Hypolipidemic and Hypoglycemic Effects of Silybum marianum (L.) Gaertn.(Milk Thistle) Ethanol Seed Extract in Streptozotocin-induced Diabetes in Rats

Abstract

Background: Metabolic syndrome (MS) is considered a challenging health problem worldwide. However, the search for alternative treatments to alleviate MS is lacking. Purpose: This study defines Silybum marianum (milk thistle) ethanol seed extract (SMESE) in terms of polyphenol and flavonoid content, antiglycation effect, α-amylase activity, and hypolipidemic and hypoglycemic effects in streptozotocin (STZ)-induced diabetic rats. Materials and Methods: S. marianum seeds were collected, ground, and extracted with 80% ethanol. The α-amylase inhibitory activities of 10, 30, and 100 µg/mL SMESE were evaluated using spectrophotometric methods. The inhibitory activity of SMESE against advanced glycation end-product formation was evaluated using fluorescence spectrophotometry. In vivo, 48 Wistar male albino rats were used.
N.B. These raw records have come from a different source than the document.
Lemma Delete_accepts p di : DeserializeDeletePayload p = Some di →
  p = SerializeDeletePayload (di_table_id di) (di_key di) (di_write_ts di).
Proof.
  unfold DeserializeDeletePayload. intros E.
  apply bind_Some in E as ([tid p1] & E1 & E). apply bind_Some in E as ([klen p2] & E2 & E).
  apply ConsumeLe32_Some in E1 as [Ht ->]. apply ConsumeLe32_Some in E2 as [Hk ->].
  destruct (Z.ltb_spec (Z.of_nat (length p2)) (klen + 8)); [done|].
  destruct (take_drop_len klen p2) as (k & p3 & Ep & Et & Ed & Ek); [apply Hk|lia|].
  rewrite Et, Ed in E. subst p2. clear Et Ed.
  apply bind_Some in E as ([ts p6] & E4 & E). apply ConsumeLe64_Some in E4 as [Hs ->].
  case_bool_decide; simplify_eq/=. unfold SerializeDeletePayload, AppendFixedLe32, AppendFixedLe64.
  rewrite !u32_id by done. by rewrite <- !app_assoc.
Qed.

(** ** Lemmas: records *)

Definition record_ok (r : WALRecord) : Prop :=
  is_u64 (lsn r) ∧ is_u64 (txn_id r) ∧
  type r = WALRecordType_of_Z (WALRecordType_to_Z (type r)) ∧
  0 ≤ WALRecordType_to_Z (type r) < 256 ∧ is_u32 (Z.of_nat (length (payload r)) + kMinBody).

#[export] Instance record_ok_dec r : Decision (record_ok r).
Proof. unfold record_ok. apply _. Defined.

Definition full_body (r : WALRecord) : bytes :=
  let b := record_body (lsn r) (txn_id r) (type r) (payload r) in AppendFixedLe32 b (Crc32Ieee b).

Lemma SerializeRecord_frame r :
  SerializeRecord (lsn r) (txn_id r) (type r) (payload r) = frame (full_body r).
Proof. done. Qed.

Lemma record_body_alt l t ty p :
  record_body l t ty p =
  le_bytes 8 l ++ le_bytes 8 t ++ [byte_of_Z (WALRecordType_to_Z ty)] ++
  le_bytes 4 (u32 (Z.of_nat (length p))) ++ p.
Proof.
  unfold record_body, AppendFixedLe64, AppendFixedU8, AppendFixedLe32. by rewrite <- !app_assoc.
Qed.

Lemma length_full_body r : Z.of_nat (length (full_body r)) = Z.of_nat (length (payload r)) + kMinBody.
Proof.
  unfold full_body, AppendFixedLe32, kMinBody. rewrite record_body_alt. autorewrite with db_len.
  simpl length. lia.
Qed.

Lemma ParseRecord_full_body r : record_ok r → ParseRecord (full_body r) = Some r.
Proof.
  intros (Hl & Ht & Hty & Htz & Hp). unfold ParseRecord.
  assert (is_u32 (Z.of_nat (length (payload r)))) as Hpl by (unfold is_u32, kMinBody in *; lia).
  pose proof (length_full_body r) as Hlen.
  set (b := record_body (lsn r) (txn_id r) (type r) (payload r)).
  assert (full_body r = b ++ le_bytes 4 (Crc32Ieee b)) as Hfb by done.
  assert (b = le_bytes 8 (lsn r) ++ le_bytes 8 (txn_id r) ++
    [byte_of_Z (WALRecordType_to_Z (type r))] ++ le_bytes 4 (Z.of_nat (length (payload r))) ++
    payload r) as Hb by (unfold b; by rewrite record_body_alt, u32_id by done).
  clearbody b.
  assert (length (full_body r) - 4 = length b)%nat as Hb4 by (rewrite Hfb; autorewrite with db_len; lia).
  rewrite Hb4. rewrite (Hlen).
  assert (take (length b) (full_body r) = b) as -> by (rewrite Hfb; apply take_app_length).
  assert (drop (length b) (full_body r) = le_bytes 4 (Crc32Ieee b)) as -> by
    (rewrite Hfb; apply drop_app_length).
  assert (full_body r = le_bytes 8 (lsn r) ++ le_bytes 8 (txn_id r) ++
    [byte_of_Z (WALRecordType_to_Z (type r))] ++ le_bytes 4 (Z.of_nat (length (payload r))) ++
    payload r ++ le_bytes 4 (Crc32Ieee b)) as E.
  { rewrite Hfb. rewrite Hb at 1. rewrite <- !app_assoc. reflexivity. }
  assert (drop 16 (full_body r) = [byte_of_Z (WALRecordType_to_Z (type r))] ++
    le_bytes 4 (Z.of_nat (length (payload r))) ++ payload r ++ le_bytes 4 (Crc32Ieee b)) as E16.
  { change 16%nat with (8 + 8)%nat. by rewrite <- drop_drop, E, !drop_le. }
  assert (nth 16 (full_body r) x00 = byte_of_Z (WALRecordType_to_Z (type r))) as ->.
  { rewrite <- (Nat.add_0_r 16), <- nth_skipn, E16. done. }
  assert (drop 17 (full_body r) = le_bytes 4 (Z.of_nat (length (payload r))) ++ payload r ++
    le_bytes 4 (Crc32Ieee b)) as E17.
  { change 17%nat with (16 + 1)%nat. by rewrite <- drop_drop, E16. }
  assert (drop 21 (full_body r) = payload r ++ le_bytes 4 (Crc32Ieee b)) as ->.
  { change 21%nat with (17 + 4)%nat. by rewrite <- drop_drop, E17, drop_le. }
  rewrite E17, take_le. rewrite E, take_le, drop_le, take_le.
  rewrite (firstn_all2 (le_bytes 4 _)) by (by rewrite length_le_bytes).
  rewrite !read_le_value, !le_value_bytes.
  change (256 ^ Z.of_nat 8) with 18446744073709551616. change (256 ^ Z.of_nat 4) with 4294967296.
  rewrite (Z.mod_small (Z.of_nat (length (payload r)))) by (unfold is_u32 in Hpl; lia).
  rewrite (Z.mod_small (Crc32Ieee b)) by apply Crc32Ieee_u32.
  rewrite (Z.mod_small (lsn r)) by apply Hl. rewrite (Z.mod_small (txn_id r)) by apply Ht.
  destruct (Z.ltb_spec (Z.of_nat (length (payload r)) + kMinBody) kMinBody); [lia|].
  rewrite (proj2 (Z.eqb_eq (Z.of_nat (length (payload r))) _)) by lia. simpl.
  rewrite Z.eqb_refl. simpl. rewrite Nat2Z.id, take_app_length.
  rewrite byte_to_of_Z, Z.mod_small by lia. rewrite <- Hty. by destruct r.
Qed.

(** ** The log across a crash *)

Definition empty_file (ios : list Io) : LogFile := MkLogFile [] 0 false true true ios.
Definition new_wal (ios : list Io) : WAL := MkWAL (empty_file ios) 1.

Inductive WalOp :=
  | OpAppend (t : Z) (ty : WALRecordType) (p : bytes)
  | OpAppendSync (t : Z) (ty : WALRecordType) (p : bytes)
  | OpSync.

(** A run keeps the log, the records its appends tried to write and how many of
    them a successful sync has covered. *)
Record WalRun := MkWalRun { rw : WAL; attempted : list WALRecord; acked : nat }.

Definition wal_op `{GroupCommit} (s : WalRun) (op : WalOp) : WalRun :=
  match op with
  | OpAppend t ty p =>
      MkWalRun (WAL_Append (rw s) t ty p).1
        (attempted s ++ [MkWALRecord (next_lsn_ (rw s)) t ty p]) (acked s)
  | OpAppendSync t ty p =>
      let att := attempted s ++ [MkWALRecord (next_lsn_ (rw s)) t ty p] in
      let '(w, st) := WAL_AppendSync (rw s) t ty p in
      MkWalRun w att (if St.ok st then length att else acked s)
  | OpSync =>
      let '(w, st) := WAL_Sync (rw s) in
      MkWalRun w (attempted s) (if St.ok st then length (attempted s) else acked s)
  end.

Definition wal_ops `{GroupCommit} (ios : list Io) (ops : list WalOp) : WalRun :=
  foldl wal_op (MkWalRun (new_wal ios) [] 0) ops.

#[global] Arguments full_body : simpl never.
#[global] Arguments SerializeRecord : simpl never.

Abbreviation bodies rs := (full_body <$> rs).

Record wal_inv (s : WalRun) : Prop := {
  wi_file : file_inv (file (rw s)) (bodies (attempted s)) (acked s);
  wi_lsn : next_lsn_ (rw s) = u64 (1 + Z.of_nat (length (attempted s)));
}.

Lemma wi_acked_le s : wal_inv s → (acked s ≤ length (attempted s))%nat.
Proof. intros [Hf _]. apply fi_acked_le in Hf. by rewrite length_fmap in Hf. Qed.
Eight animals served as the normal control (group 1), and 40 rats were injected with 60 mg/kg STZ to induce diabetes. Diabetic rats were divided into five groups: diabetic control (group 2) and positive control that received the hypoglycemic reference drug metformin at 100 mg/kg (group 3). Groups 4, 5, and 6 were administered the seed extract orally at 30, 100, and 300 mg/kg, respectively. Body weight, serum glucose, lipid profile, and malondialdehyde (MDA) levels were measured weekly for five weeks after SMESE administration. Results: SMESE administration inhibited BSA glycation and α-amylase activity. In vivo, SMESE administration increased body weight (BW), decreased serum glucose levels, and reduced triglyceride, total cholesterol, low-density lipoprotein, very low-density lipoprotein, and MDA levels but increased high-density lipoprotein levels. Conclusion: Data indicate the beneficial hypoglycemic and antihyperlipidemic effects of SMESE, suggesting its potential use in controlling lipid metabolism.